Assigned task:
Read through the lines below and copy the ones holding the string "flayout".

:::

(** C6. From the host's file to the terminal: [cat] of a path, run on the kernel
    with the image as its ramdisk, prints what the host's file of that path
    holds. *)
Theorem cat_prints_host_file `{MF : MemFill} `{DW : Device W} H top o fuel vol root lastoff image rd fl
    (L : flayout rd fl (at_offset image)) e `{!Uart (W := W) (se_io_base e)}
    K rs cwd cs t sb n turns buffer argv m (s : system W) :
  host_ok H top -> plain_options o -> volume_ok vol ->
  make_image H o fuel top vol = Done (root, lastoff, image) ->
  rd_length rd = Z.of_nat (length image) -> rd_length rd < 2 ^ 31 ->
  (16 <= K)%nat -> (length (nodes root) + K <= se_rf e)%nat ->
  Forall component cs -> host_path H top (in_dir top dot) top cs t -> lstat H t = Some sb ->
  S_ISREG (h_mode sb) = true -> (S (length (join cs)) < se_fuel e)%nat ->
  length rs = 15%nat -> initialized (se_serial e) <> 0 -> driver (se_serial e) <> no_uart ->
  (depth (se_io_base e) < se_wf e)%nat ->
  0 <= buffer < 2 ^ 32 -> apart buffer Cat.BUF_SIZE (rd_start rd) (rd_length rd) ->
  (Z.to_nat (h_size sb) <= 128 * turns)%nat ->
  (let a := load32 m (argv + 4) in
   cstring (at_ m a) (47 :: join cs) /\ 0 < a /\ a + Z.of_nat (S (length (join cs))) < 2 ^ 32 /\
   Forall (fun r => apart (fst r) (snd r) a (Z.of_nat (S (length (join cs))) + 1)) (path_regions fl)) ->
  (forall r nm, file_state rd (at_offset image) e (root_of vol) cwd r nm None s m) ->
  exists m' s', run (kernel_call rd fl e) (Cat.main n rs buffer (S turns) 2 argv m) [] s
      = Some (0, m', [], s') /\
    tx (se_io_base e) (board s') = tx (se_io_base e) (board s) ++ crlf (contents H t).
Proof.
  intros HK Ho Hv Hr Hrd Hsm HKn Hrf Hcs Hp Ht Hreg Hf Hrs Hi Hd Hwf Hb Hap Hturns Ha St.
  destruct (image_regular_ok H top HK o Ho fuel vol Hv root lastoff image Hr rd e K cwd cs t sb)
    as (r & nm & R & _ & Hsz & <-); try done.
  rewrite <- Hsz. rewrite <- Hsz in Hturns.
  by apply (cat_main_ok rd fl (at_offset image) L e K rs (root_of vol) cwd r nm (47 :: join cs)).
Qed.

(** ** The demonstration: image/bin/{shell, sh} and image/a *)

#[local] Abbreviation top := (text "image").

Lemma demo_plain : plain_options demo_options.
Proof. split; [split; [cbn; lia|by exists 4]|done|done]. Qed.

Lemma demo_vol : volume_ok (text "VMWos").
Proof. split; [repeat constructor; lia|by vm_compute]. Qed.

Lemma demo_step r b names c sb : opendir demo_host r = Some names -> c ∈ names ->
  lstat demo_host (in_dir b c) = Some sb -> access demo_host (in_dir b c) = true -> c <> dotdot ->
  host_step demo_host top r b c sb.
Proof. intros Ho Hc Hst Ha Hn. split; [by exists names|]. split; [done|]. split; [by right|done]. Qed.

Lemma demo_to_bin c sb cs t : c ∈ [text "shell"; text "sh"] -> cs = [text "bin"; c] ->
  t = in_dir (in_dir top (text "bin")) c -> lstat demo_host t = Some sb ->
  host_path demo_host top (in_dir top dot) top cs t.
Proof.
  intros Hc -> -> Hst. eapply host_down with (sb := inode_stat 3).
  - eapply demo_step; [by vm_compute|by left|done|done|done].
  - done.
  - eapply host_last. eapply demo_step; [by vm_compute| |exact Hst| |];
      revert Hc; rewrite !elem_of_cons, elem_of_nil; intros Hc; repeat destruct Hc as [->|Hc]; try done; tauto.
Qed.

Lemma image_format_witness :
  Forall byte demo_image /\ Z.of_nat (length demo_image) = 1024 * ((demo_lastoff + 1023) / 1024) /\
  romfs_checksum demo_image (Z.min 512 demo_lastoff) = 0 /\
  Forall (fun n => romfs_checksum (drop (Z.to_nat (n_offset n)) demo_image)
      (16 + padded (Z.of_nat (length (n_name n)))) = 0) (flat_map nodes (dirlist demo_root)) /\
  Forall (pictured demo_host (at_offset demo_image) (Z.of_nat (length demo_image)))
    (list_items (dirlist demo_root)) /\
  forall rd, rd_length rd = Z.of_nat (length demo_image) ->
    volume rd (at_offset demo_image) (text "VMWos").
Proof.
  exact (image_format demo_host top demo_options 5 (text "VMWos") demo_root demo_lastoff demo_image
    demo_host_ok demo_plain demo_vol demo_run_done).
Defined.

Lemma make_image_returns_witness :
  exists l lastoff, tree_of demo_host top demo_options 2 (text "VMWos") = Done (l, lastoff) /\
    make_image demo_host demo_options 2 top (text "VMWos")
    = if sums_ok demo_host top (text "VMWos") l lastoff
      then Done (Filenode (newnode top (text "VMWos") 0) l, lastoff,
             image_file demo_host top (text "VMWos") l lastoff)
      else Undefined.
Proof.
  refine (make_image_returns demo_host top demo_options demo_rank demo_weight 2 (text "VMWos")
    demo_host_ok demo_plain demo_vol demo_measured _ _); vm_compute; [lia|done].
Defined.

Lemma image_paths_witness :
  exists r nm, names_path (Ramdisk 32768 1024) (at_offset demo_image) 16 40 (root_of (text "VMWos")) 0
      (text "/bin/sh") r /\
    shows_file demo_host demo_image (Ramdisk 32768 1024) r nm (text "image/bin/sh") (inode_stat 4).
Proof.
  refine (image_paths demo_host top demo_options 5 (text "VMWos") demo_root demo_lastoff demo_image
    (Ramdisk 32768 1024) 16 40 0 [text "bin"; text "sh"] (text "image/bin/sh") (inode_stat 4)
    demo_host_ok demo_plain demo_vol demo_run_done _ _ _ _ _ _ _);
    [by vm_compute|by vm_compute|lia|by vm_compute; lia|by apply components_check| |by vm_compute].
  eapply demo_to_bin; [by right; left|done|done|by vm_compute].
Defined.

(** A kernel whose image is the one of the demonstration. *)
Definition host_boot : boot_env :=
  BootEnv (PrintEnv 20800 (fun _ => 0) 500 3) (Exec.Entry 32800 32900) (repeat 0 15) (repeat 7 128) 0
    (DtNames 1 1 1 1 1 0 0) 20700 20700 20700 21100 20700 20700 21300 20700
    20480 20544 20640 20648 20656 20700 32768 1024 16900 demo_fl 20 40.

Lemma image_has_shell_witness :
  exists r nm, has_shell host_boot (at_offset demo_image) 16 (text "VMWos") r nm /\
    fsize (at_offset demo_image) r = 300 /\
    file_bytes (at_offset demo_image) r nm 0 300 = contents demo_host (text "image/bin/shell").
Proof.
  refine (image_has_shell demo_host top demo_options 5 (text "VMWos") demo_root demo_lastoff demo_image
    host_boot 16 (text "image/bin/shell") (inode_stat 4) demo_host_ok demo_plain demo_vol demo_run_done
    _ _ _ _ _ _ _ _ _);
    [by vm_compute|by vm_compute|lia|by vm_compute; lia|by vm_compute; lia| |by vm_compute..].
  eapply demo_to_bin; [by left|done|done|by vm_compute].
Defined.

(** "cat /bin/sh": the image at 32768, the table of the arguments at 20800. *)
Definition host_env : swi_env :=
  SwiEnv 0x20000000 (PrintEnv 0 (fun _ => 0) 0 0) (Serial 1 115200 8 1 0 pl011_uart)
    0 0 0 0 (UnameStrings 0 0 0 0 0 0) 16900 10 40 3 3.

Definition host_mem : mem :=
  store32 (mem_with (mem_with (fun _ => 1) 32768 demo_image) 20736 (text "/bin/sh" ++ [0])) 20804 20736.

Lemma host_layout : flayout (Ramdisk 32768 1024) demo_fl (at_offset demo_image).
Proof.
  split; [|left; cbn; lia| |cbn; lia|left; cbn; lia|right; cbn; lia].
  - split; cbn [rd_start rd_length temp_int temp_buffer filename header demo_fl fl_romfs demo_locals];
      try (unfold apart; lia).
    intros i. unfold at_offset.
    assert (Hb : forallb (fun b => (0 <=? b) && (b <? 256)) demo_image = true) by (by vm_compute).
    rewrite forallb_forall in Hb.
    destruct (nth_in_or_default (Z.to_nat i) demo_image 0) as [Hin|E]; [|rewrite E; lia].
    specialize (Hb _ Hin). b2p. lia.
  - repeat apply List.Forall_cons; [left; cbn; lia..|constructor].
Qed.

Lemma host_state r nm : file_state (Ramdisk 32768 1024) (at_offset demo_image) host_env
  (root_of (text "VMWos")) 32 r nm None ls_system host_mem.
Proof.
  split; [|by vm_compute|eexists; split; [by vm_compute|discriminate]|by vm_compute| |vm_compute; lia].
  - intros i Hi. apply Z.eqb_eq.
    by apply (check_below (fun i => host_mem (32768 + i) =? at_offset demo_image i) 1024).
  - eexists. split; [by vm_compute|done].
Qed.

:::

Output for this task:
    (L : flayout rd fl (at_offset image)) e `{!Uart (W := W) (se_io_base e)}
Lemma host_layout : flayout (Ramdisk 32768 1024) demo_fl (at_offset demo_image).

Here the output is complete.